Will you slow down please!
Fri, 10/08/2010
For Kay Singkeo and her two children who attend Holy Rosary School, using the crosswalk at California Ave s.w. and Dakota s.w. has always been treacherous during the a.m. commuter rush.
“Cars are just flying by that early in the morning,” she said.
Finally, last school year, she got fed up with the morning gauntlet and contacted the Seattle Department of Transportation to request school speed limit signs be installed since there are a number of schools near the intersection and many children using it on a weekly basis.
“It took an unreal number of phone calls,” Singkeo said. “I wasn’t going to let up because it’s about all of our safety.”
Finally, in September, her persistence paid off. SDOT installed signs that read, “20 mph School Zone When Children are Present.”
But nothing changed.
“Much to the danger of our students, (the signs) are going virtually ignored,” she said. “I even drove my car around the block to see how visible the signs are, and they are there.”
Wendy Warborg walks her children to school as well and has had a couple of close calls at the crosswalk, one time having to grab her daughter by the hood and yank her back to avoid a car.
“I don’t feel safe letting my kids cross here alone, ever,” Warborg said. “It’s the same thing you see everywhere. A lot of people texting, they are not looking up at the sidewalk.”
“You have to barge your way out there to get people to stop,” said another woman using the crosswalk.
“It’s kind of a complex relationship between driver behavior and the cues they take from the roadway,” SDOT employee Brian Dougherty said, adding that he did not have a clear reason why the speed limit was not being honored by drivers. He is the one who finally got signs installed at the dangerous intersection last month.
One problem may be that the signs are becoming obscured by vegetation along California Ave.

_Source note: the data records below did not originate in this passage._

Lemma authority_row s d :
  db_wf d -> authority_of d = Authority s ->
  exists r, active_navigation d = Some r /\ row_session_id r = sessionId s /\ 0 <= row_revision r.
Proof.
  intros Hd Ha. pose proof (wf_active d Hd) as Hw. unfold authority_of in Ha.
  destruct (active_navigation d) as [r|]; [|done]. exists r. split; [done|].
  destruct Hw as [Hrev Hrow]. split; [|done].
  destruct (parseMobileSession (row_session_json r)) as [s'|code] eqn:Ep; [|done].
  injection Ha as ->. apply parse_sound in Ep as [Et _]. rewrite Et in Hrow. simpl in Hrow.
  by rewrite Hrow.
Qed.

Lemma terminate_active s nowMs d :
  db_wf d -> authority_of d = Authority s ->
  exists r d', terminate (sessionId s) FinalStopped nowMs d = (Ok r, d')
    /\ erased (sessionId s) d'.
Proof.
  intros Hd Ha. destruct (authority_row s d Hd Ha) as (r & Er & Es & Hrev).
  pose proof (terminate_run (sessionId s) FinalStopped nowMs d r Er Es Hrev) as E. cbv zeta in E.
  eexists _, _. split; [exact E|]. apply without_session_erased.
Qed.

(** The grants a session may be tracked under: a background session needs the
    background grant, a foreground-only one any of the two. *)
Definition permitted (s : MobileNavigationSession) (p : LocationPermissionState) : Prop :=
  match permissionMode s with
  | ModeBackground => p = PermBackground
  | ModeForegroundOnly => p = PermForeground \/ p = PermBackground
  end.

Lemma permissionAllows_spec s p : permissionAllows s p = true <-> permitted s p.
Proof.
  unfold permissionAllows, permitted. destruct (permissionMode s).
  - apply bool_decide_eq_true.
  - by rewrite orb_true_iff, !bool_decide_eq_true.
Qed.

(** A session that can go on at [now]. *)
Definition running (w : RecoveryWorld) (now : Z) (s : MobileNavigationSession) : Prop :=
  authority_of (rw_db w) = Authority s /\ status s = Active /\ now < expiresAtMs s.

(** What a reconciliation answers, under which grant, and what it leaves in the
    store: the permission is the second thing it reads. *)
Definition reconciled (visibility : AppVisibility) (w w' : RecoveryWorld) (o : outcome RecoveryEvent) : Prop :=
  let now := rec_now (rw_readings w) in
  let grant := rec_permission (S (rw_readings w)) in
  let tracking := hasStartedLocationUpdates (rw_driver w) in
  match o with
  | Ok RecoveredStarted =>
      exists s p, running w now s /\ grant = Ok p /\ permitted s p
        /\ KeepTracking ∈ decideLifecycle (Some s) visibility tracking now
        /\ rw_db w' = rw_db w /\ rw_driver w' = rw_driver w
  | Ok PermissionLost =>
      exists s p, running w now s /\ grant = Ok p /\ ~ permitted s p /\ rw_db w' = rw_db w
  | Ok ResumeRequired =>
      exists s p, running w now s /\ grant = Ok p /\ permitted s p
        /\ (tracking = false \/ permissionMode s = ModeForegroundOnly /\ visibility <> VisActive)
        /\ rw_db w' = rw_db w
  | Ok RecoveredEnded =>
      active_navigation (rw_db w') = None
      /\ (authority_of (rw_db w) = NoAuthority
          \/ exists s, authority_of (rw_db w) = Authority s /\ ~ running w now s)
  | Ok RecoveredQuarantined =>
      active_navigation (rw_db w') = None
      /\ exists sid, authority_of (rw_db w) = Unreadable sid
  | Throw _ => rw_db w' = rw_db w /\ exists s, running w now s
  end
  /\ (o <> Ok RecoveredStarted -> (forall n, rec_rejects n CallStop = false) ->
      (forall e, o <> Throw e) -> streams (rw_driver w') = []).

(** The world after the clock and the store were read. *)
Definition inspected_world (w : RecoveryWorld) (d : db) : RecoveryWorld :=
  {| rw_db := d; rw_driver := rw_driver w; rw_readings := S (rw_readings w); rw_calls := rw_calls w |}.

Lemma reconcile_unfold visibility w d' :
  inspectActive (rec_now (rw_readings w)) (rw_db w) = (Ok (inspection_of (rw_db w)), d') ->
  reconcileNow visibility w =
  (match inspection_of (rw_db w) with
   | InspectActive session =>
      if negb (bool_decide (status session = Active)) || (expiresAtMs session <=? rec_now (rw_readings w)) then
        _ ← store (terminate (sessionId session) FinalStopped (rec_now (rw_readings w)));
        _ ← cleanupDeviceWork;
        mret RecoveredEnded
      else
        granted ← permission;
        if negb (permissionAllows session granted)
        then _ ← cleanupDeviceWork; mret PermissionLost
        else
          w ← get;
          let tracking := hasStartedLocationUpdates (rw_driver w) in
          if bool_decide (permissionMode session = ModeForegroundOnly)
             && negb (is_visible visibility) then
            _ ← (if tracking then call CallStop else mret tt);
            _ ← settled CallClearSurface;
            mret ResumeRequired
          else
            _ ← (if tracking then settled CallReconcileSurface else settled CallClearSurface);
            mret (if tracking then RecoveredStarted else ResumeRequired)
   | _ => _ ← cleanupDeviceWork; mret (ended_as (inspection_of (rw_db w)))
   end) (inspected_world w d').
Proof.
  intros E. unfold reconcileNow, rec_clock, rec_reading, store, mbind, M_bind, mret, M_ret.
  cbn [rw_db]. rewrite E. reflexivity.
Qed.
Definition publish_reading : M PublishWorld nat := fun w =>
  (Ok (pw_readings w), {| pw_db := pw_db w; pw_publisher := pw_publisher w; pw_sent := pw_sent w;
                          pw_readings := S (pw_readings w) |}).

Definition publish_clock : M PublishWorld Z := n ← publish_reading; mret (publish_now n).

Definition set_publisher (p : SnapshotPublisher) : M PublishWorld unit := modify (fun w =>
  {| pw_db := pw_db w; pw_publisher := p; pw_sent := pw_sent w; pw_readings := pw_readings w |}).

(** [send(type, payload)]; the trace says when. *)
Definition send_message (atMs : Z) (m : PageMessage) : M PublishWorld bool :=
  n ← publish_reading;
  if can_receive n
  then _ ← modify (fun w => {| pw_db := pw_db w; pw_publisher := pw_publisher w;
                               pw_sent := pw_sent w ++ [(atMs, m)]; pw_readings := pw_readings w |});
       mret true
  else mret false.

(** [now - this.lastProgressAtMs < PROGRESS_INTERVAL_MS] *)
Definition within_interval (nowMs : Z) (p : SnapshotPublisher) : bool :=
  match sp_lastProgressAtMs p with
  | Some last => nowMs - last <? PROGRESS_INTERVAL_MS
  | None => false
  end.

Definition offer (snapshot : Snapshot) (immediate : bool) : M PublishWorld OfferOutcome :=
  nowMs ← publish_clock;
  publisher ← gets pw_publisher;
  if is_full snapshot || immediate then
    delivered ← send_message nowMs (SnapshotMessage snapshot);
    if (delivered : bool)
    then _ ← set_publisher {| sp_lastProgressAtMs := Some nowMs; sp_pending := None |}; mret Sent
    else mret Dropped
  else if within_interval nowMs publisher then
    _ ← set_publisher {| sp_lastProgressAtMs := sp_lastProgressAtMs publisher; sp_pending := Some snapshot |};
    mret Throttled
  else
    delivered ← send_message nowMs (SnapshotMessage snapshot);
    if (delivered : bool)
    then _ ← set_publisher {| sp_lastProgressAtMs := Some nowMs; sp_pending := None |}; mret Sent
    else _ ← set_publisher {| sp_lastProgressAtMs := sp_lastProgressAtMs publisher; sp_pending := None |};
         mret Dropped.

Initially, Singkeo asked Dougherty about getting signs with flashing lights installed, but the idea quickly became an impossibility due to the cost involved (she was told it costs around $15,000 per sign).
The City of Spokane Valley recently did a study on the effectiveness of signs with flashing lights after installing them at two elementary schools. The study found a 19.3 percent speed reduction at one school and a 31.9 percent reduction at the other.
According to Dougherty, SDOT guidelines dictate that any school (kindergarten through 12th grade), whether public or private, can get regular, “shoulder-mounted” signs, but only public schools can get upgraded versions from public funding.
For private school areas, such as the California and Dakota intersection, the money for upgrades “would have to come out of a neighborhood street fund which is way for citizens to gain access to public funding for those types of improvements, or it would have to be privately funded,” Dougherty said.
Citizens need to contact their Department of Neighborhoods district coordinator for more information on neighborhood street funds, Dougherty said. Stan Lock (stan.lock@seattle.gov) is West Seattle’s contact.
The big concern for Singkeo and the multitudes of students and parents using the Dakota/Califonia crosswalk is how to get people to heed the signs and slow down.
She has called SDOT about having orange flags installed on the signs to draw attention, but has not heard back yet. She has talked with policeman from the Southwest precinct but has yet to see an officer there to write tickets.
“So who cares about this … I don’t know,” she said.
Operations Lieutenant Norm James of the Southwest precinct said his officers choose school zones to patrol either on a random basis or based on complaints. He encourages citizens to contact the precinct so they can get a traffic officer to areas of concern.
“I’m glad that those signs are there,” Singkeo said, “and I just want people to know that it’s a serious thing that they need to pay attention to.”